Julián Schvindlerman
Comunidades – 19/6/13
«Hemos tenido paciencia y seguimos teniendo paciencia», aseguró el premier turco Recep Tayyip Erdogan ante el clamor de miles de turcos sublevados en alrededor de sesenta y cinco de las ochenta y una provincias del país, «pero nuestra paciencia tiene límites». Erdogan, desafortunadamente, vive en el mundo del revés. Él es quien ejerce la paciencia, él quien da muestras de tolerancia, él es el magnánimo, como si no fueran los turcos en toda su diversidad -laicos, demócratas, kemalistas, estudiantes, feministas, ecologistas, etc- quienes han perdido la paciencia con él.
Desde las apariencias, la génesis de las protestas que han sacudido a Turquía es básica: la construcción de un shopping y una mezquita en una zona céntrica de Estambul y la asociada tala de árboles. Desde lo más profundo, la raíz del enojo popular es el cansancio de los sectores seculares con el déficit democrático en la nación turca, con el sesgo autoritario del primer ministro y con el creciente islamismo en la vida nacional. Desde que arribó al poder una década atrás, el partido Justicia y Desarrollo ha ganado tres sufragios populares seguidos y cada vez con mayores números de votantes. La economía nacional creció al 5% anual y Ankara se posicionó como un líder regional de peso. Pero la tradición kemalista -laica y moderada- y el rol modélico de la nación -como una exitosa democracia islámica- sufrió un proceso de erosión gradual e incesante: el estado acosó a los medios de comunicación, intelectuales y periodistas disidentes fueron arrestados, se impusieron restricciones sobre el consumo de alcohol, el velo reapareció en escena, se actuó en contra de las muestras públicas de afecto, se avanzó sobre la justicia, los militares (tradicionales protectores de la democracia turca) fueron degradados y ambiguas leyes antiterroristas fueron adoptadas. Y todo ello llevado a cabo con la arrogancia de un gobernante que se considera supremo. No por casualidad han aparecido caricaturas de Erdogan vestido como un viejo sultán.

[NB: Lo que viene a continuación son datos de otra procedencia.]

(** * Bun / Effect documentation MCP tools: document store, content cache,
    pagination and section extraction.

    Shallow embedding of [scripts/copy-package-json.ts] (the Bun corpus
    toolkit), [src/ReferenceDocs.ts] (the Effect corpus toolkit) and
    [src/Markdown.ts] (heading extraction).

    Modelling conventions.
    - JavaScript numbers received from the protocol layer (page, pageSize,
      startPage, endPage, depth) are finite doubles decoded from JSON; they
      are modelled as [Q].  Array lengths and line numbers are [Z].
    - The pagination bodies ([bun_page], [effect_page], [bun_pages], and
      the tools [get_bun_doc], [get_effect_doc], [get_bun_doc_pages] built
      on them) evaluate their arithmetic exactly.  [bun_page_f64] and
      [bun_pages_f64] round every operation to binary64 as JavaScript does
      ([JS.f64]); the two agree whenever the page numbers are whole and the
      document has fewer than 2^32 lines ([bun_page_f64_exact],
      [bun_pages_f64_exact]); on fractional pages they can differ.
    - A value that may be [undefined] or [NaN] at run time is an [option Z]
      ([None] = undefined / NaN).
    - Strings are Stdlib [string]s (byte strings); [toLowerCase] and [trim]
      are modelled on the ASCII range.
    - Tool results are [Ok], a typed failure [Fail] (the [E] channel of an
      Effect), a defect [Die] (an exception thrown inside the Effect), or
      [Stuck] (the call never returns). *)

From Stdlib Require Import ZArith QArith Qround Qminmax Lia String Ascii List.
From stdpp Require Import base gmap list.
Import ListNotations.
Open Scope Z_scope.

(* ------------------------------------------------------------------ *)
(** ** JavaScript helpers *)

Module JS.

(** [s.split("\n")]: always at least one element. *)
Fixpoint split_nl (s : string) : list string :=
  match s with
  | EmptyString => [EmptyString]
  | String c rest =>
      if Ascii.eqb c "010"%char then EmptyString :: split_nl rest
      else match split_nl rest with
           | [] => [String c EmptyString]
           | l :: ls => String c l :: ls
           end
  end.

(** [xs.join(sep)]. *)
Definition join (sep : string) (xs : list string) : string :=
  String.concat sep xs.

(** ToIntegerOrInfinity on a finite number: truncation toward zero. *)
Definition trunc (q : Q) : Z :=
  if Qle_bool 0 q then Qfloor q else - Qfloor (- q).

(** Relative index normalisation used by [Array.prototype.slice]. *)
Definition rel_index (len k : Z) : Z :=
  if k <? 0 then Z.max (len + k) 0 else Z.min k len.

(** [xs.slice(start, end)] with integer arguments. *)
Definition slice_z {A} (xs : list A) (start stop : Z) : list A :=
  let len := Z.of_nat (length xs) in
  let s := rel_index len start in
  let e := rel_index len stop in
  firstn (Z.to_nat (e - s)) (skipn (Z.to_nat s) xs).

(** [xs.slice(start, end)] with number arguments. *)
Definition slice {A} (xs : list A) (start stop : Q) : list A :=
  slice_z xs (trunc start) (trunc stop).

(** [Math.ceil(a / b)] for integers with [b > 0]. *)
Definition ceil_div (a b : Z) : Z := - ((- a) / b).

(** [Math.floor] on a number. *)
Definition floor (q : Q) : Z := Qfloor q.

(** *** Binary64 arithmetic

    The result of a JavaScript arithmetic operation is the exact result
    rounded to the nearest double, ties to even.  Overflow to infinity is
    not modelled: the operands met here stay far below [2 ^ 1024]. *)

(** [2 ^ e] for an integer [e] of either sign. *)
Definition pow2 (e : Z) : Q :=
  if 0 <=? e then inject_Z (2 ^ e) else / inject_Z (2 ^ (- e)).

(** For [q > 0], the [e] with [2 ^ (e - 1) <= q < 2 ^ e]. *)
Definition mag (q : Q) : Z :=
  let k := Z.log2 (Qnum q) - Z.log2 (Zpos (Qden q)) in
  if Qle_bool (pow2 k) q then k + 1 else k.

(** Nearest integer, ties to the even one. *)
Definition round_ne (x : Q) : Z :=
  let f := Qfloor x in
  match Qcompare (x - inject_Z f) (1 # 2) with
  | Lt => f
  | Gt => f + 1
  | Eq => if Z.even f then f else f + 1
  end.

(** Rounding of a positive number: 53 significant bits, subnormal
    spacing [2 ^ -1074]. *)
Definition f64_pos (q : Q) : Q :=
  let e := Z.max (mag q - 53) (-1074) in
  inject_Z (round_ne (q * pow2 (- e))) * pow2 e.

(** The double nearest to [q]. *)
Definition f64 (q : Q) : Q :=
  match Qcompare q 0 with
  | Gt => f64_pos q
  | Eq => 0
  | Lt => - f64_pos (- q)
  end.

(** White space removed by [String.prototype.trim] (ASCII part). *)
Definition is_ws (c : ascii) : bool :=
  let n := nat_of_ascii c in
  (Nat.eqb n 32 || Nat.eqb n 9 || Nat.eqb n 10 || Nat.eqb n 11
   || Nat.eqb n 12 || Nat.eqb n 13)%bool.

Fixpoint trim_start (s : string) : string :=
  match s with
  | EmptyString => EmptyString
  | String c rest => if is_ws c then trim_start rest else s
  end.

Fixpoint rev_string (s : string) : string :=
  match s with
  | EmptyString => EmptyString
  | String c rest => rev_string rest ++ String c EmptyString
  end.

(** [s.trim()]. *)
Definition trim (s : string) : string :=
  rev_string (trim_start (rev_string (trim_start s))).

(** [s.toLowerCase()] (ASCII letters). *)
Definition lower_char (c : ascii) : ascii :=
  let n := nat_of_ascii c in
  if (Nat.leb 65 n && Nat.leb n 90)%bool then ascii_of_nat (n + 32) else c.

Fixpoint toLowerCase (s : string) : string :=
  match s with
  | EmptyString => EmptyString
  | String c rest => String (lower_char c) (toLowerCase rest)
  end.

(** [hay.includes(needle)]. *)
Fixpoint includes (hay needle : string) : bool :=
  if String.prefix needle hay then true
  else match hay with
       | EmptyString => false
       | String _ rest => includes rest needle
       end.

(** [s.slice(0, n)] on a string. *)
Definition str_prefix (n : nat) (s : string) : string := substring 0 n s.

(** Truthiness of a string (the empty string is falsy). *)
Definition truthy (s : string) : bool :=
  match s with EmptyString => false | _ => true end.

(** [a || b] on strings. *)
Definition str_or (a b : string) : string := if truthy a then a else b.

End JS.

(* ------------------------------------------------------------------ *)
(** ** Pagination (get_bun_doc / get_effect_doc / get_bun_doc_pages) *)

Module Pagination.

Definition defaultPageSize : Z := 200.

(** [clampPageSize] (copy-package-json.ts):
    [Math.min(Math.max(Math.floor(pageSize ?? defaultPageSize), 1), 500)]. *)
Definition clampPageSize (pageSize : option Q) : Z :=
  Z.min (Z.max (JS.floor (default (inject_Z defaultPageSize) pageSize)) 1) 500.

Record page_result := {
  pr_content : string;
  pr_page : Q;
  pr_totalPages : Z
}.

(** Body of [get_bun_doc] after the cache lookup, with [page = 1] as the
    destructuring default. *)
Definition bun_page (lines : list string) (page : option Q) (pageSize : option Q)
  : page_result :=
  let page := default 1%Q page in
  let size := clampPageSize pageSize in
  let pages := Z.max 1 (JS.ceil_div (Z.of_nat (length lines)) size) in
  let currentPage := Qmin (Qmax page 1) (inject_Z pages) in
  let offset := ((currentPage - 1) * inject_Z size)%Q in
  {| pr_content := JS.join (String "010"%char EmptyString)
                     (JS.slice lines offset (offset + inject_Z size));
     pr_page := currentPage;
     pr_totalPages := pages |}.

(** Body of [get_effect_doc] (ReferenceDocs.ts) after the cache lookup; the
    page size expression is inlined there. *)
Definition effect_page (lines : list string) (page : option Q) (pageSize : option Q)
  : page_result :=
  let page := default 1%Q page in
  let size := Z.min (Z.max (JS.floor (default (inject_Z 200) pageSize)) 1) 500 in
  let pages := Z.max 1 (JS.ceil_div (Z.of_nat (length lines)) size) in
  let currentPage := Qmin (Qmax page 1) (inject_Z pages) in
  let offset := ((currentPage - 1) * inject_Z size)%Q in
  {| pr_content := JS.join (String "010"%char EmptyString)
                     (JS.slice lines offset (offset + inject_Z size));
     pr_page := currentPage;
     pr_totalPages := pages |}.

Record pages_result := {
  ps_content : string;
  ps_startPage : Q;
  ps_endPage : Q;
  ps_totalPages : Z
}.

(** Body of [get_bun_doc_pages] after the cache lookup. *)
Definition bun_pages (lines : list string) (startPage : Q) (endPage : option Q)
    (pageSize : option Q) : pages_result :=
  let size := clampPageSize pageSize in
  let pages := Z.max 1 (JS.ceil_div (Z.of_nat (length lines)) size) in
  let s := Qmin (Qmax startPage 1) (inject_Z pages) in
  let e := Qmin (Qmax (default startPage endPage) s) (inject_Z pages) in
  let startOffset := ((s - 1) * inject_Z size)%Q in
  let endOffset := (e * inject_Z size)%Q in
  {| ps_content := JS.join (String "010"%char EmptyString)
                     (JS.slice lines startOffset endOffset);
     ps_startPage := s;
     ps_endPage := e;
     ps_totalPages := pages |}.

(** [get_bun_doc]'s body with each arithmetic operation rounded to a
    double: [lines.length / size], [currentPage - 1], [(...) * size] and
    [offset + size]. *)
Definition bun_page_f64 (lines : list string) (page : option Q) (pageSize : option Q)
  : page_result :=
  let page := default 1%Q page in
  let size := clampPageSize pageSize in
  let pages := Z.max 1 (Qceiling (JS.f64 (inject_Z (Z.of_nat (length lines)) / inject_Z size))) in
  let currentPage := Qmin (Qmax page 1) (inject_Z pages) in
  let offset := JS.f64 (JS.f64 (currentPage - 1) * inject_Z size) in
  {| pr_content := JS.join (String "010"%char EmptyString)
                     (JS.slice lines offset (JS.f64 (offset + inject_Z size)));
     pr_page := currentPage;
     pr_totalPages := pages |}.

(** [get_bun_doc_pages]'s body with each arithmetic operation rounded to a
    double: [lines.length / size], [s - 1], [(s - 1) * size] and
    [e * size]. *)
Definition bun_pages_f64 (lines : list string) (startPage : Q) (endPage : option Q)
    (pageSize : option Q) : pages_result :=
  let size := clampPageSize pageSize in
  let pages := Z.max 1 (Qceiling (JS.f64 (inject_Z (Z.of_nat (length lines)) / inject_Z size))) in
  let s := Qmin (Qmax startPage 1) (inject_Z pages) in
  let e := Qmin (Qmax (default startPage endPage) s) (inject_Z pages) in
  let startOffset := JS.f64 (JS.f64 (s - 1) * inject_Z size) in
  let endOffset := JS.f64 (e * inject_Z size) in
  {| ps_content := JS.join (String "010"%char EmptyString)
                     (JS.slice lines startOffset endOffset);
     ps_startPage := s;
     ps_endPage := e;
     ps_totalPages := pages |}.

End Pagination.

(* ------------------------------------------------------------------ *)
(** ** Markdown collaborator (src/Markdown.ts) *)

Module Markdown.

Local Open Scope string_scope.
Local Set Warnings "-register-all".

(** The part of a remark syntax tree the heading plugin inspects. *)
Inductive mdnode :=
  | MText (value : string)
  | MHeading (depth : Z) (children : list mdnode)
  | MOther (children : list mdnode).

(** A heading object.  [line] is [None] when the object has no [line]
    property (reading it gives [undefined]). *)
Record heading := {
  h_depth : Z;
  h_text : string;
  h_line : option Z
}.

Record md_file := {
  f_title : string;
  f_description : option string;
  f_headings : list heading;
  f_content : string
}.

(** The plugin's [text]: the [value]s of the direct text children, joined
    with the empty string. *)
Definition heading_text (children : list mdnode) : string :=
  String.concat EmptyString
    (flat_map (fun n => match n with MText v => [v] | _ => [] end) children).

(** The plugin loop over [root.children]: it pushes [{ depth, text }]; no
    [line] property is set. *)
Fixpoint collect_headings (nodes : list mdnode) : list heading :=
  match nodes with
  | [] => []
  | MHeading d cs :: rest =>
      {| h_depth := d; h_text := heading_text cs; h_line := None |}
        :: collect_headings rest
  | _ :: rest => collect_headings rest
  end.

Fixpoint assoc (k : string) (fm : list (string * string)) : option string :=
  match fm with
  | [] => None
  | (k', v) :: rest => if String.eqb k k' then Some v else assoc k rest
  end.

Section Process.
(** The remark pipeline itself (parse, frontmatter, stringify) is the
    external library: its root children, its parsed frontmatter and its
    stringified output. *)
Variable remark_root : string -> list mdnode.
Variable remark_frontmatter : string -> list (string * string).
Variable remark_value : string -> string.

Es esa misma arrogancia la que le ha impedido al premier ver la perspectiva de los opositores y acusarlos de ser terroristas, vándalos y sirvientes de fuerzas extranjeras. «Llevaremos este proyecto hasta el final… No permitiremos que una minoría dicte su ley a la mayoría» declaró, dejando atónitos a quienes ven con inquietud que el centro Ataturk sea reemplazado por un centro comercial ediliciamente idéntico a un antiguo cuartel otomano y básicamente sugiriendo que una vez que él ganó varias elecciones tiene carta blanca para hacer lo que le plazca. «Esa cosa que llaman redes sociales no es más que una fuente de problemas para la sociedad actual» afirmó el mismo día que su gobierno detuvo a cerca de treinta tuiteros por «incitar a la sublevación» y pasando por alto la ironía que cerca de tres millones de ciudadanos siguen los tuiteos del mismísimo Erodgan. El gobierno bautizó a un futuro puente sobre el Bósforo con el nombre Selim el Valiente, en honor al sultán otomano del siglo XVI que conquistó Constantinopla, se proclamó califa del islam y expandió el imperio, indignando así a la comunidad aleví (chiíta) cuyos antepasados fueron masacrados por Selim. La negativa oficial a reconocer el genocidio de los armenios y su hostildiad hacia los kurdos agergan al malestar general de las minorías.
El populismo autoritario de Erdogan y su postura confrontativa hacia sus gobernados son también reflejo de la instransigencia personalista que es el sello de su política exterior. Bajo su mando Turquía se ha alejado de Occidente y ha clavado a su nación en el corazón de muchas de las disputas que aquejan a la región. Hace tiempo que los israelíes notaron algunos trazos de su personalidad prepotente y odiosa. Ahora ha sido el turno de los propios turcos de ver, en la caracterización del filósofo francés Bernard Henri-Levy, al «rey Erdogan, que finalmente estaba desnudo, y el mito de su islamismo de cara amable que se disuelve como un espejismo».